WORK REQUEST:
Lines below that include the word "unfold" should each be copied.

TASK INPUT:
(* ===== verification/In.v ===== *)
(** * Internet addresses and interfaces: [sys/netinet/in.c], [in.h], [in_var.h]

    An address is the 32-bit value of [s_addr], in network order; [ntohl] and
    [htonl] swap its bytes.  The list [in_ifaddr] of the interfaces' addresses
    is an argument.  The ioctl handler [in_control] is not modelled. *)
From S2P Require Import Prelude.

(** ** Data *)

Definition IFF_BROADCAST : Z := 0x2.
Definition IFF_LOOPBACK : Z := 0x8.
Definition INADDR_ANY : Z := 0.
Definition INADDR_BROADCAST : Z := 0xffffffff.

Definition IFF_POINTOPOINT : Z := 0x10.
Definition AF_INET : Z := 2.

Record sockaddr_in := SockaddrIn { sin_family : Z; sin_port : Z; sin_addr : Z }.

Record ifnet := Ifnet { if_unit : Z; if_mtu : Z; if_flags : Z }.

Record in_ifaddr := InIfaddr {
  ia_addr : sockaddr_in; ia_broadaddr : sockaddr_in; ia_dstaddr : sockaddr_in; ia_ifp : ifnet;
  ia_net : Z; ia_netmask : Z; ia_subnet : Z; ia_subnetmask : Z
}.

#[export] Instance sockaddr_in_eq_dec : EqDecision sockaddr_in.
Proof. solve_decision. Defined.
#[export] Instance ifnet_eq_dec : EqDecision ifnet.
Proof. solve_decision. Defined.

(** The bytes of a 32-bit value, in the other order; of a 16-bit one. *)
Definition ntohl (x : Z) : Z :=
  Z.lor (Z.lor (Z.shiftl (Z.land x 0xff) 24) (Z.shiftl (Z.land (Z.shiftr x 8) 0xff) 16))
        (Z.lor (Z.shiftl (Z.land (Z.shiftr x 16) 0xff) 8) (Z.land (Z.shiftr x 24) 0xff)).
Definition htonl (x : Z) : Z := ntohl x.
Definition ntohs (x : Z) : Z := Z.lor (Z.shiftl (Z.land x 0xff) 8) (Z.land (Z.shiftr x 8) 0xff).
Definition htons (x : Z) : Z := ntohs x.

(** ** Classes *)

Definition IN_CLASSA (i : Z) : bool := Z.land i 0x80000000 =? 0.
Definition IN_CLASSB (i : Z) : bool := Z.land i 0xc0000000 =? 0x80000000.
Definition IN_CLASSA_NET : Z := 0xff000000.
Definition IN_CLASSB_NET : Z := 0xffff0000.
Definition IN_CLASSC_NET : Z := 0xffffff00.
Definition IN_CLASSA_HOST : Z := 0x00ffffff.
Definition IN_CLASSB_HOST : Z := 0x0000ffff.
Definition IN_CLASSC_HOST : Z := 0x000000ff.

Definition class_net (i : Z) : Z :=
  if IN_CLASSA i then Z.land i IN_CLASSA_NET
  else if IN_CLASSB i then Z.land i IN_CLASSB_NET
  else Z.land i IN_CLASSC_NET.

Definition class_hostmask (i : Z) : Z :=
  if IN_CLASSA i then IN_CLASSA_HOST
  else if IN_CLASSB i then IN_CLASSB_HOST
  else IN_CLASSC_HOST.

(** ** Operations *)

Definition in_mainnetof (inp : Z) : Z := class_net (ntohl inp).

Definition lnot32 (x : Z) : Z := Z.lxor x 0xffffffff.

Section Interfaces.
Context (ifaddrs : list in_ifaddr).

Definition in_makeaddr (net host : Z) : Z :=
  let mask := match list_find (fun ia => Z.land (ia_netmask ia) net = ia_net ia) ifaddrs with
              | Some (_, ia) => lnot32 (ia_subnetmask ia)
              | None => class_hostmask net
              end in
  htonl (Z.lor net (Z.land host mask)).

Definition in_netof (inp : Z) : Z :=
  let i := ntohl inp in
  let net := class_net i in
  match list_find (fun ia => net = ia_net ia) ifaddrs with
  | Some (_, ia) => Z.land i (ia_subnetmask ia)
  | None => net
  end.

Definition in_lnaof (inp : Z) : Z :=
  let i := ntohl inp in
  let net := class_net i in
  let host := Z.land i (class_hostmask i) in
  match list_find (fun ia => net = ia_net ia) ifaddrs with
  | Some (_, ia) => Z.land host (lnot32 (ia_subnetmask ia))
  | None => host
  end.

Definition subnetsarelocal : Z := 1.

(** The test is [net == subnetsarelocal ? ia->ia_net : ia->ia_subnet], which
    C groups as [(net == subnetsarelocal) ? ... : ...]. *)
Definition in_localaddr (inp : Z) : bool :=
  let net := class_net (ntohl inp) in
  existsb (fun ia => nz (if net =? subnetsarelocal then ia_net ia else ia_subnet ia)) ifaddrs.

Definition in_iaonnetof (net : Z) : option in_ifaddr :=
  snd <$> list_find (fun ia => ia_subnet ia = net) ifaddrs.

Definition in_broadcast (inp : Z) : bool :=
  existsb (fun ia => (sin_addr (ia_broadaddr ia) =? inp) && nz (Z.land (if_flags (ia_ifp ia)) IFF_BROADCAST))
    ifaddrs.

(** [ifa_ifwithaddr] and [ifa_ifwithdstaddr] of [sys/net/if.c], over the
    Internet addresses; [equal] compares the ports as well. *)
Definition sa_equal (a b : sockaddr_in) : bool :=
  (sin_port a =? sin_port b) && (sin_addr a =? sin_addr b).

Definition ifa_ifwithaddr (sa : sockaddr_in) : option in_ifaddr :=
  snd <$> list_find (fun ia => sin_family (ia_addr ia) = sin_family sa /\
    (sa_equal (ia_addr ia) sa
     || nz (Z.land (if_flags (ia_ifp ia)) IFF_BROADCAST) && sa_equal (ia_broadaddr ia) sa) = true) ifaddrs.

Definition ifa_ifwithdstaddr (sa : sockaddr_in) : option in_ifaddr :=
  snd <$> list_find (fun ia => sin_family (ia_addr ia) = sin_family sa /\
    (nz (Z.land (if_flags (ia_ifp ia)) IFF_POINTOPOINT) && sa_equal (ia_dstaddr ia) sa) = true) ifaddrs.
End Interfaces.

Definition inet_netmatch (ifaddrs : list in_ifaddr) (a b : Z) : bool :=
  in_netof ifaddrs a =? in_netof ifaddrs b.

(** ** Properties *)

(** A class net has its low byte zero, so it is never 1. *)
Lemma class_net_not_1 i : class_net i <> 1.
Proof.
  unfold class_net. intros E. apply (f_equal (fun x => Z.testbit x 0)) in E. revert E.
  destruct (IN_CLASSA i); [|destruct (IN_CLASSB i)];
    rewrite Z.land_spec, andb_comm; simpl; discriminate.
Qed.

(** [in_localaddr] does not look at its argument: grouped as C does, its
    test is that some interface has a subnet number, so once an interface is
    configured every address of the Internet is ``local''. *)
Theorem in_localaddr_ignores_address ifaddrs a :
  in_localaddr ifaddrs a = existsb (fun ia => nz (ia_subnet ia)) ifaddrs.
Proof.
  unfold in_localaddr, subnetsarelocal. destruct (Z.eqb_spec (class_net (ntohl a)) 1) as [E|]; [|done].
  by apply class_net_not_1 in E.
Qed.

(** An interface of 128.105.0.0, and the address 10.0.0.78. *)
Definition sample_ifaddr : in_ifaddr :=
  InIfaddr (SockaddrIn AF_INET 0 (htonl 0x80690101)) (SockaddrIn AF_INET 0 (htonl 0x8069ffff))
    (SockaddrIn 0 0 0) (Ifnet 0 1500 IFF_BROADCAST)
    0x80690000 IN_CLASSB_NET 0x80690000 IN_CLASSB_NET.

Example in_localaddr_arpanet : in_localaddr [sample_ifaddr] (htonl 0x0a00004e) = true.
Proof. reflexivity. Qed.
Example in_netof_sample : in_netof [sample_ifaddr] (htonl 0x80690907) = 0x80690000.
Proof. reflexivity. Qed.
Example in_makeaddr_sample : in_makeaddr [sample_ifaddr] 0x80690000 0x0907 = htonl 0x80690907.
Proof. reflexivity. Qed.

COMPLETED TASK:
  unfold class_net. intros E. apply (f_equal (fun x => Z.testbit x 0)) in E. revert E.
  unfold in_localaddr, subnetsarelocal. destruct (Z.eqb_spec (class_net (ntohl a)) 1) as [E|]; [|done].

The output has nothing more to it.